=== Section Start ===

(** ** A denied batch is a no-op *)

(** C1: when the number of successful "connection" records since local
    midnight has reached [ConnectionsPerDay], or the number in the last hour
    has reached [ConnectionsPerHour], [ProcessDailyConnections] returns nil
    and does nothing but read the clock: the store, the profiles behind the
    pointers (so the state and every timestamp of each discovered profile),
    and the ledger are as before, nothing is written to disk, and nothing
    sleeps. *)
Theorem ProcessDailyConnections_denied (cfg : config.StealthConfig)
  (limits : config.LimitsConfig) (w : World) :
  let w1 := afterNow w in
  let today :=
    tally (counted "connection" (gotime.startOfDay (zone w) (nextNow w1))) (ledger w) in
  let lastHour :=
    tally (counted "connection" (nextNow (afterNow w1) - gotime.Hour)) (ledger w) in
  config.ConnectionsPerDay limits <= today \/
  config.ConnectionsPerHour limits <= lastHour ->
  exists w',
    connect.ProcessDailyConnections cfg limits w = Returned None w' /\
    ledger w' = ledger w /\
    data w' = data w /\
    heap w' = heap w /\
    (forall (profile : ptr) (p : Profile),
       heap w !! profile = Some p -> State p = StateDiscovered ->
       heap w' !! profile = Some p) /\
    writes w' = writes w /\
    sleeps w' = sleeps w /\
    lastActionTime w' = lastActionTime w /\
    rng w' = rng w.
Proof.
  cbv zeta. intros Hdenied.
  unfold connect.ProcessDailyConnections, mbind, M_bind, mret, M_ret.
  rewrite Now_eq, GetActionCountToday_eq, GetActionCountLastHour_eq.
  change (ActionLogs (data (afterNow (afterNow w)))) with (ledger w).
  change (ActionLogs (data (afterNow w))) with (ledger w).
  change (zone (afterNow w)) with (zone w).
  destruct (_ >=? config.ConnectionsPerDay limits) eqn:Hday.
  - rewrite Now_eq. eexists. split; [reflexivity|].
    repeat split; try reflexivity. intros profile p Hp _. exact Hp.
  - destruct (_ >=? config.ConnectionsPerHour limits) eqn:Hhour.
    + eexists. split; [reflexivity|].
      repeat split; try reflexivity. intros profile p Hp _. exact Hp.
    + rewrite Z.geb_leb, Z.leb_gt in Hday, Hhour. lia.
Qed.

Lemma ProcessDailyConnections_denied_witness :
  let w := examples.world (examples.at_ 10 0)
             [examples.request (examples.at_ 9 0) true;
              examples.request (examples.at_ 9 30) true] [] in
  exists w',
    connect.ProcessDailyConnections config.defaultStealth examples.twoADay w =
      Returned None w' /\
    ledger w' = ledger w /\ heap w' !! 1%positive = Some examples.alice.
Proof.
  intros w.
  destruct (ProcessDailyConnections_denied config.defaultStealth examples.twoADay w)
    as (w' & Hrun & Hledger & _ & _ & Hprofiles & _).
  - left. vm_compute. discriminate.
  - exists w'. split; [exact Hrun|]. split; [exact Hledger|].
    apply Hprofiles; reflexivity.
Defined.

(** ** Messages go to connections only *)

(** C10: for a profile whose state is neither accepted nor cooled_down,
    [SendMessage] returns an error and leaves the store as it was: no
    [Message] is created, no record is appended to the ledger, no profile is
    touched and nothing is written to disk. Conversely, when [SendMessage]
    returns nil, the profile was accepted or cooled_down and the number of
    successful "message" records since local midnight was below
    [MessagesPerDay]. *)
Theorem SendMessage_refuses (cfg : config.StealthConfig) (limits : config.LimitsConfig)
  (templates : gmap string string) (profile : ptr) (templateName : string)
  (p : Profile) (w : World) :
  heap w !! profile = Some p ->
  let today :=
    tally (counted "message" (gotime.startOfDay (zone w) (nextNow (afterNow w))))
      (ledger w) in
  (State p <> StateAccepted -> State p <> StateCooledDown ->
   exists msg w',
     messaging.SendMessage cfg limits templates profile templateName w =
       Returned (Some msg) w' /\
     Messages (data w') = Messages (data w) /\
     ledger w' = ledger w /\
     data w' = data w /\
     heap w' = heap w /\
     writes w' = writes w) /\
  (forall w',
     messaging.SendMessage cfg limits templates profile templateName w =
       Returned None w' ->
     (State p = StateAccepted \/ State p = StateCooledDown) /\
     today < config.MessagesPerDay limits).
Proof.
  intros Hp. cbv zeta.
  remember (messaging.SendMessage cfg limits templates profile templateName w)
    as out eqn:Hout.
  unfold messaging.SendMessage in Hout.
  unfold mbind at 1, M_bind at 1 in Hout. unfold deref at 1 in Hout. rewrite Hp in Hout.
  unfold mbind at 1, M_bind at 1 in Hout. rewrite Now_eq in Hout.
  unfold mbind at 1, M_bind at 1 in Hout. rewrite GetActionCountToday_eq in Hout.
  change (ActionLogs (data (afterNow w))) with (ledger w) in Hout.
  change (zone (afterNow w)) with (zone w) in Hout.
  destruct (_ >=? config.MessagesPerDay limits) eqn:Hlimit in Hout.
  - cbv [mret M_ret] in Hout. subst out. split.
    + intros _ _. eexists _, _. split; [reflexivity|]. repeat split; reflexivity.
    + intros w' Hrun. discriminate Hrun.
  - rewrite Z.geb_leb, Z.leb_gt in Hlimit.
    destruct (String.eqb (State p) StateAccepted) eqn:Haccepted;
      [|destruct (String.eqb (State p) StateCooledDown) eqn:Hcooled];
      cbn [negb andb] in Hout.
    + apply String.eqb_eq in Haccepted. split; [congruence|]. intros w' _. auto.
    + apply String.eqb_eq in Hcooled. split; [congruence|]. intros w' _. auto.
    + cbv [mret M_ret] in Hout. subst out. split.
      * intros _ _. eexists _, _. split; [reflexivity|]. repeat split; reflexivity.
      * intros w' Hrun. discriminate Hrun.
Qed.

=== Section End ===
=== Section Start ===

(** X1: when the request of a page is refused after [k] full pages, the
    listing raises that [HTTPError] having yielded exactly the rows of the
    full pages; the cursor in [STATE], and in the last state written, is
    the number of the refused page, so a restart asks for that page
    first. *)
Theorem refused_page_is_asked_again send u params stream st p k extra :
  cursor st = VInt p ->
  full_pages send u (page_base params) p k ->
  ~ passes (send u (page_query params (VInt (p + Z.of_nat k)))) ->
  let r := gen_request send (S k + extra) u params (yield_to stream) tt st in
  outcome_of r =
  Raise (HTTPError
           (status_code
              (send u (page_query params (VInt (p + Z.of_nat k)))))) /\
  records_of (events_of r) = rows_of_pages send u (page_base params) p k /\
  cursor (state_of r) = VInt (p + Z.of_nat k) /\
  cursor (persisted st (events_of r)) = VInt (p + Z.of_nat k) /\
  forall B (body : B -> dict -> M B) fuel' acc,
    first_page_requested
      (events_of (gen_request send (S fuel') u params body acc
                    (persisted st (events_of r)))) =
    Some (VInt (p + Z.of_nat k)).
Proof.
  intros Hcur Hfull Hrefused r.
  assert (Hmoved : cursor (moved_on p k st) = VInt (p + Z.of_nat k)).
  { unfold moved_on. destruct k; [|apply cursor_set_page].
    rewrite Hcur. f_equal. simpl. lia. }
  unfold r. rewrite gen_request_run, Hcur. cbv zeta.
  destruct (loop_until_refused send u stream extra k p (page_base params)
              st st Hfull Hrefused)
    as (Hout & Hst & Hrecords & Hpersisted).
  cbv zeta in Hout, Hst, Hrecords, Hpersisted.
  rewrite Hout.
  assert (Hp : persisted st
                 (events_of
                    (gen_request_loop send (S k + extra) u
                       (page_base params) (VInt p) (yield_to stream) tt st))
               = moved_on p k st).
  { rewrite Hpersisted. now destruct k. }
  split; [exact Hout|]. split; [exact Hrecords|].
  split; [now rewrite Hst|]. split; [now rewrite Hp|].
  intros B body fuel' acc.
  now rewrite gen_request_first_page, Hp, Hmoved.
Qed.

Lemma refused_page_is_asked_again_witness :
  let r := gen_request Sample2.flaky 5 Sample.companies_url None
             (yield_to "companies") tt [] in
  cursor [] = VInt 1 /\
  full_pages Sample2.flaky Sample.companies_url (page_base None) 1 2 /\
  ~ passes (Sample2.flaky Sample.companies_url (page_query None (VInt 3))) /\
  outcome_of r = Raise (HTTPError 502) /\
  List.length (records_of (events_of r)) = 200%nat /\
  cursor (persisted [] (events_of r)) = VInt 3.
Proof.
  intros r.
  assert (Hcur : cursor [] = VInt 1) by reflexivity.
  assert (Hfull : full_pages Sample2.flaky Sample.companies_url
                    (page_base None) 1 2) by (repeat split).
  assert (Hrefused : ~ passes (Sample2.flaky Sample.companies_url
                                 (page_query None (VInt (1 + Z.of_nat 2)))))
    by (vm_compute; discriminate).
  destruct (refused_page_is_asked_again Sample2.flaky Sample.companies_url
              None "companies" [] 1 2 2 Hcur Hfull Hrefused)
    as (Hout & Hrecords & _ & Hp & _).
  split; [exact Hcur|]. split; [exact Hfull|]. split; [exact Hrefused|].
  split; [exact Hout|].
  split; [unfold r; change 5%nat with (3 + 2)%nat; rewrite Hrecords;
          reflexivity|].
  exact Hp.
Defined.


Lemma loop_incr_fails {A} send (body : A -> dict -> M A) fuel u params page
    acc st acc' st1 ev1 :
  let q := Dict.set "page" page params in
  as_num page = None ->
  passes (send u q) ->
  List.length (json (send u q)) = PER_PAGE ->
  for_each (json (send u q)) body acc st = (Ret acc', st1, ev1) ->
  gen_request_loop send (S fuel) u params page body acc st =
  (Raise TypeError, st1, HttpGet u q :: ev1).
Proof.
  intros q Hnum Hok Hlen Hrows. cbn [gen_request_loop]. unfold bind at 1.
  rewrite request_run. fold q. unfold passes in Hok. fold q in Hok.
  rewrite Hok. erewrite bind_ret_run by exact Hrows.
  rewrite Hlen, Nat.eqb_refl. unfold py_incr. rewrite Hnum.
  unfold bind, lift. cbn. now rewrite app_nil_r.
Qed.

=== Section End ===

PROBLEM:
Your answer should consist only of the lines above between the line holding "(** ** A denied batch is a no-op *)" and the line holding "Now_eq, GetActionCountToday_eq, GetActionCountLastHour_eq.", inclusive, each transcribed exactly.

SOLUTION BELOW:
(** ** A denied batch is a no-op *)

(** C1: when the number of successful "connection" records since local
    midnight has reached [ConnectionsPerDay], or the number in the last hour
    has reached [ConnectionsPerHour], [ProcessDailyConnections] returns nil
    and does nothing but read the clock: the store, the profiles behind the
    pointers (so the state and every timestamp of each discovered profile),
    and the ledger are as before, nothing is written to disk, and nothing
    sleeps. *)
Theorem ProcessDailyConnections_denied (cfg : config.StealthConfig)
  (limits : config.LimitsConfig) (w : World) :
  let w1 := afterNow w in
  let today :=
    tally (counted "connection" (gotime.startOfDay (zone w) (nextNow w1))) (ledger w) in
  let lastHour :=
    tally (counted "connection" (nextNow (afterNow w1) - gotime.Hour)) (ledger w) in
  config.ConnectionsPerDay limits <= today \/
  config.ConnectionsPerHour limits <= lastHour ->
  exists w',
    connect.ProcessDailyConnections cfg limits w = Returned None w' /\
    ledger w' = ledger w /\
    data w' = data w /\
    heap w' = heap w /\
    (forall (profile : ptr) (p : Profile),
       heap w !! profile = Some p -> State p = StateDiscovered ->
       heap w' !! profile = Some p) /\
    writes w' = writes w /\
    sleeps w' = sleeps w /\
    lastActionTime w' = lastActionTime w /\
    rng w' = rng w.
Proof.
  cbv zeta. intros Hdenied.
  unfold connect.ProcessDailyConnections, mbind, M_bind, mret, M_ret.
  rewrite Now_eq, GetActionCountToday_eq, GetActionCountLastHour_eq.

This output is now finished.